Erdoğan: If EU continues its two-faced actions, Turkey might go its own way


If the European Union insists on its two-faced actions, Turkey might have to go its own way, President Recep Tayyip Erdoğan said, referring to the union's silence over the death penalty in Egypt.

"Although they claim that they are against the death penalty, they do not hesitate to come side to side with a man who put 42 people to death," the president said during a televised interview on Tuesday, pointing to Egyptian leader Abdel-Fattah el-Sissi's brutal actions.

He added that as a result of these actions Turkey may part its ways with the union.

Last Wednesday, Egypt executed nine men convicted of carrying out a car bomb attack in 2015 that killed the country's chief prosecutor. Six other people were also executed earlier this month. Three of them were convicted of assassinating a police officer and three others in connection with the murder of the son of a judge. Despite ongoing international condemnation, the governments of the U.S., Germany, France, Italy and the U.K., aiming to maintain close relations with Egypt in order to protect their interests in the region, have refrained from making any statements about the executions. In addition, while the executions were causing an uproar, European leaders gathered for a two-day summit in Sharm el-Sheikh, focused mainly on Egypt's "fight against terrorism" rather than the unjust sentences and its worsening human rights record.

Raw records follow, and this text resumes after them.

(** ** A conversation over the budget cuts the input *)

Section ChunksBefore.

Context (self : ChunkerEngine) (max_tokens : Z).

Lemma split_step_before (emit : list Message -> Z -> Chunk) (pre : list Chunk)
    (st : split_state) (msg : Message) :
  split_step self emit max_tokens (split_with_chunks_before pre st) msg
  = split_with_chunks_before pre (split_step self emit max_tokens st msg).
Proof.
  destruct st as [[chunks temp] tokens]. unfold split_with_chunks_before, split_step.
  simpl. destruct (max_tokens <? tokens + msg_tokens self msg); [|done].
  destruct temp; [done|]. simpl. by rewrite app_assoc.
Qed.

Lemma split_messages_before (emit : list Message -> Z -> Chunk) (pre : list Chunk)
    (msgs : list Message) :
  split_messages self emit max_tokens pre msgs
  = pre ++ split_messages self emit max_tokens [] msgs.
Proof.
  unfold split_messages.
  assert (forall st,
            fold_left (split_step self emit max_tokens) msgs
              (split_with_chunks_before pre st)
            = split_with_chunks_before pre
                (fold_left (split_step self emit max_tokens) msgs st)) as Hfold.
  { induction msgs as [|msg msgs IH]; intros st; cbn [fold_left]; [done|].
    by rewrite split_step_before, IH. }
  specialize (Hfold ([], [], 0)). unfold split_with_chunks_before at 1 in Hfold.
  simpl in Hfold. rewrite app_nil_r in Hfold. rewrite Hfold. clear Hfold.
  destruct (fold_left _ msgs _) as [[chunks temp] tokens].
  unfold split_with_chunks_before, split_finish. simpl.
  destruct temp; [done|]. by rewrite app_assoc.
Qed.

Lemma size_step_before (pre : list Chunk) (st : pack_state) (conv : Conversation) :
  size_step self max_tokens (with_chunks_before pre st) conv
  = with_chunks_before pre (size_step self max_tokens st conv).
Proof.
  destruct st as [[chunks current] tokens]. unfold with_chunks_before, size_step.
  simpl. destruct (max_tokens <? conv_tokens self conv).
  - destruct current as [|c0 current']; simpl.
    + rewrite (split_messages_before _ (pre ++ chunks)).
      rewrite (split_messages_before _ chunks). by rewrite app_assoc.
    + rewrite !(split_messages_before _ (_ ++ _)). by rewrite <- !app_assoc.
  - destruct (tokens + conv_tokens self conv <=? max_tokens); [done|].
    simpl. by rewrite app_assoc.
Qed.

Lemma size_fold_before (pre : list Chunk) (convs : list Conversation)
    (st : pack_state) :
  fold_left (size_step self max_tokens) convs (with_chunks_before pre st)
  = with_chunks_before pre (fold_left (size_step self max_tokens) convs st).
Proof.
  revert st. induction convs as [|conv convs IH]; intros st; cbn [fold_left];
    [done|].
  by rewrite size_step_before, IH.
Qed.

(** The size strategy on an input with a conversation over the budget:
    what comes before it is packed on its own, then come the pieces of
    that conversation, then what comes after it is packed on its own. *)
Lemma chunk_by_size_cut (pre post : list Conversation) (conv : Conversation) :
  max_tokens < conv_tokens self conv ->
  chunk_by_size self (pre ++ conv :: post) max_tokens
  = chunk_by_size self pre max_tokens
    ++ split_messages self (size_piece conv) max_tokens [] (get_messages conv)
    ++ chunk_by_size self post max_tokens.
Proof.
  intros Hbig. unfold chunk_by_size. rewrite fold_left_app. cbn [fold_left].
  pose proof (size_fold_inv self max_tokens pre ([], [], 0)
                (pack_inv_init self max_tokens)) as Hinv.
  destruct (fold_left (size_step self max_tokens) pre _) as [[chunks current] tokens].
  destruct Hinv as (_ & Hsum & _).
  unfold size_step at 2. apply Z.ltb_lt in Hbig. rewrite Hbig.
  set (done := pack_finish size_chunk (chunks, current, tokens)).
  set (pieces := split_messages self (size_piece conv) max_tokens []
                   (get_messages conv)).
  assert (fold_left (size_step self max_tokens) post
            (done ++ pieces, [], 0)
          = with_chunks_before (done ++ pieces)
              (fold_left (size_step self max_tokens) post ([], [], 0))) as Hpost.
  { rewrite <- size_fold_before. unfold with_chunks_before. simpl.
    by rewrite app_nil_r. }
  destruct current as [|c0 current'] eqn:Hcur.
  - simpl in Hsum. subst tokens.
    rewrite (split_messages_before _ chunks). fold pieces.
    change chunks with done at 1. rewrite Hpost. clear Hpost.
    destruct (fold_left _ post _) as [[chunks' current'] tokens'].
    unfold with_chunks_before, pack_finish. simpl.
    destruct current'; by rewrite <- ?app_assoc.
  - rewrite (split_messages_before _ (chunks ++ _)). fold pieces.
    change (chunks ++ [size_chunk (c0 :: current') tokens]) with done.
    rewrite Hpost. clear Hpost.
    destruct (fold_left _ post _) as [[chunks' current''] tokens'].
    unfold with_chunks_before, pack_finish. simpl.
    destruct current''; by rewrite <- ?app_assoc.
Qed.

End ChunksBefore.

(** X10.  a conversation over the budget cuts the input of the size
    strategy in two parts that are packed apart: the chunks are those of
    the conversations before it, then the pieces of the conversation,
    then the chunks of the conversations after it. *)
Theorem size_oversized_is_barrier (self : ChunkerEngine)
    (pre post : list Conversation) (conv : Conversation) (max_tokens : Z) :
  max_tokens < conv_tokens self conv ->
  chunk_by_size self (pre ++ conv :: post) max_tokens
  = chunk_by_size self pre max_tokens
    ++ chunk_by_size self [conv] max_tokens
    ++ chunk_by_size self post max_tokens.
Proof.
  intros Hbig. rewrite chunk_by_size_cut by done. do 2 f_equal.
  pose proof (chunk_by_size_cut self max_tokens [] [] conv Hbig) as Hone.
  change ([] ++ [conv]) with [conv] in Hone. rewrite Hone.
  change (chunk_by_size self [] max_tokens) with (@nil Chunk).
  by rewrite app_nil_l, app_nil_r.
Qed.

Egyptian courts have issued hundreds of death sentences since 2013, when the former military chief and now president, el-Sissi, ousted the country's first democratically elected President Mohammed Morsi in a coup. Since 2015, the number of executions in Egypt has surged to an unprecedented level, according to rights activists that are concerned that more innocent Egyptians, many of them members of the Muslim Brotherhood, will be subject to unfair executions.

Erdoğan also bashed the European Parliament's decision to accept a draft advisory report on Turkey, which called for the suspension of EU accession negotiations with the country.

"These decisions have no valuable meaning for us," Erdoğan underlined.

The report is expected to be voted on by the entire European Parliament in mid-March. "The call in the draft report, which is not legally binding and bears only the status of an advisory decision, to officially suspend our country's accession negotiations with the EU is absolutely unacceptable," Foreign Ministry spokesman Hami Aksoy said last week.

In October, Erdoğan said he would consider putting Turkey's long-stalled bid to join the European Union to a referendum, signaling exasperation with a process he says has been waylaid by prejudice against Muslims. Turkey says EU membership remains one of its top strategic goals even though the accession talks, formally launched in 2004, have been stalled for years due to the objections of the Greek Cypriot administration on the divided island of Cyprus as well as opposition from Germany and France.